Durant les quelques semaines de tournage de ce film a très petit budget, la réalisatrice est confrontée à une dure réalité. « Je savais que c’étaient des profils de gamins en rupture scolaire et / ou familiale », confie-t-elle. Mais elle ne s’attendait pas à tomber sur Émilie, forcée de se laver à la bassine, ou sur Mathis, contraint de dormir dans sa voiture. Ni sur Le Grain. e, une personnalité non-binaire haute en couleur, mais qui, avant de passer par la case « Casa », était incapable de prendre la parole en public. Celui qui préfère qu’on le genre au masculin s’est produit sur la scène du Théâtre de la Concorde, dans une performance mêlant musique techno et danses populaires brésiliennes. Quelques minutes plus tard, il cherche encore à rattraper son souffle quand il nous raconte, avec le sourire, les années de galère, les dealers squattant son immeuble, les antidépresseurs, le pointage à l’usine de tri et, enfin, la rencontre avec Nadine, le stage chez Nike à Amsterdam et sa nouvelle philosophie de vie : « Go with the flow » (« avance avec le courant »).
Une nouvelle structure en Afrique
« C’est un film militant, soutient Caroline Benarrosh. Parce que la Casa a été obligée de fermer ses portes. » Le temple de la mode à portée de main et du système D a effectivement dû cesser ses activités fin 2024, faute d’apports financiers à l’association ModaFusion qui la gérait. « Où vont aller les jeunes comme Lobaï et Le Grain. e ? », se désole la réalisatrice. Il semble que la dernière promotion n’ait même pas pu finir l’année.

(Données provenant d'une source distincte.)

(** An account of the output with which the change sets are written. *)
Definition output_ok (rv sd : bool) d (a : Z) (acc : RevmAccount) : Prop :=
  regular revm rv sd d a acc /\ is_Some (ca_accounts d !! a) /\
  (is_destroyed acc = false -> forall k o p, ra_storage acc !! k = Some (o, p) -> o = slot_view d a k).

Lemma commit_mirrors rv sd d changes l d' ch nb s : mirrors sd d s -> map_Forall (output_ok rv sd d) changes ->
  l ≡ₚ map_to_list changes -> commit_loop revm l (d, ∅, ∅) = Some (d', ch, nb) ->
  (rv = true -> map_Forall (change_valid value_le sd s) ch) /\ map_Forall (slots_valid value_le (plain_storage s)) ch /\
  map_Forall (fun _ c => wipe_storage c = true -> acs_storage c = ∅) ch /\
  forall s', written value_le sd ch s s' -> mirrors sd d' s'.
Proof.
  intros [H1 H2 H3 H4 H5] Hout Hl Hc.
  assert (Hn : NoDup l.*1) by (rewrite Hl; apply NoDup_fst_map_to_list).
  assert (Em : list_to_map l = changes).
  { rewrite <- (list_to_map_to_list changes). by apply list_to_map_proper. }
  apply commit_loop_spec in Hc as [Edb Hc]; [|done]. rewrite Em in Hc.
  assert (Hat : forall a, match changes !! a with
      | Some acc => exists x c y, ca_accounts d !! a = Some x /\ committed revm (Some x) acc = Some (c, y) /\
                      output_ok rv sd d a acc /\ ca_accounts d' !! a = Some y /\ ch !! a = Some c
      | None => ca_accounts d' !! a = ca_accounts d !! a /\ ch !! a = None end).
  { intros a. specialize (Hc a). destruct (changes !! a) as [acc|] eqn:Ea; [|done].
    pose proof (Hout a acc Ea) as Ho. destruct (proj1 (proj2 Ho)) as [x Hx]. rewrite Hx in Hc.
    destruct Hc as (c & y & ? & ? & ?). by exists x, c, y. }
  assert (Hsl : map_Forall (slots_valid value_le (plain_storage s)) ch).
  { intros a c Hch. specialize (Hat a). destruct (changes !! a) as [acc|]; [|naive_solver].
    destruct Hat as (x & c' & y & Hx & Hcm & (Hr & _ & Ho) & _ & E'). simplify_eq.
    intros k o p Hk. unfold committed in Hcm. destruct (is_destroyed acc).
    + cbn in Hcm. injection Hcm as <- _. cbn in Hk. by rewrite lookup_empty in Hk.
    + destruct (commit_info revm (Some x) acc). injection Hcm as <- _. cbn in *. rewrite H2. symmetry. by eapply Ho. }
  split; [|split; [done|split] ].
  - intros Hrv a c Hch. split; [|split; [|by apply Hsl] ]; specialize (Hat a); (destruct (changes !! a) as [acc|]; [|naive_solver]);
      destruct Hat as (x & c' & y & Hx & Hcm & (Hr & _ & Ho) & _ & E'); simplify_eq; [apply Hr|rewrite H1; by eapply committed_info].
  - intros a c Hch. specialize (Hat a). destruct (changes !! a) as [acc|]; [|naive_solver].
    destruct Hat as (x & c' & y & Hx & Hcm & _ & _ & E'). simplify_eq. by eapply committed_wipe.
  - intros s' [W A B]. split; [..|done| |by rewrite Edb].
    + intros a. specialize (Hat a). rewrite A. unfold view at 1. destruct (changes !! a) as [acc|].
      * destruct Hat as (x & c & y & Hx & Hcm & (Hr & _) & -> & ->). rewrite H1. symmetry. by eapply committed_info.
      * destruct Hat as [-> ->]. rewrite H1, Edb. done.
    + intros a k. specialize (Hat a). rewrite B. unfold slot_view at 1. rewrite Edb. destruct (changes !! a) as [acc|].
      * destruct Hat as (x & c & y & Hx & Hcm & (Hr & _) & -> & ->). rewrite H2. symmetry. by eapply committed_slots.
      * destruct Hat as [-> ->]. apply H2.
    + intros a y Hy Hn'. specialize (Hat a). destruct (changes !! a) as [acc|].
      * destruct Hat as (x & c & y' & Hx & Hcm & _ & Hy' & _). simplify_eq. by eapply committed_wf.
      * destruct Hat as [Ey _]. rewrite Ey in Hy. by eapply H4.
Qed.
End Mirror.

Nadine Gonzalez, elle, a l’air d’avoir fait son deuil. En réalité, elle est déjà tournée vers un nouvel horizon : le berceau du monde, le continent africain. L’une de ses connaissances, Sidonie Laterie, lui a demandé de l’aider à monter une nouvelle structure à Kinshasa, capitale de la République démocratique du Congo. L’idée est d’explorer les possibles de la sapologie, philosophie autant que « récit et langage » des milieux populaires, qu’il s’agit de « structurer pour que les créateurs existent au-delà de l’Afrique et vivent de leurs œuvres », précise l’entrepreneuse congolaise venue présenter son projet.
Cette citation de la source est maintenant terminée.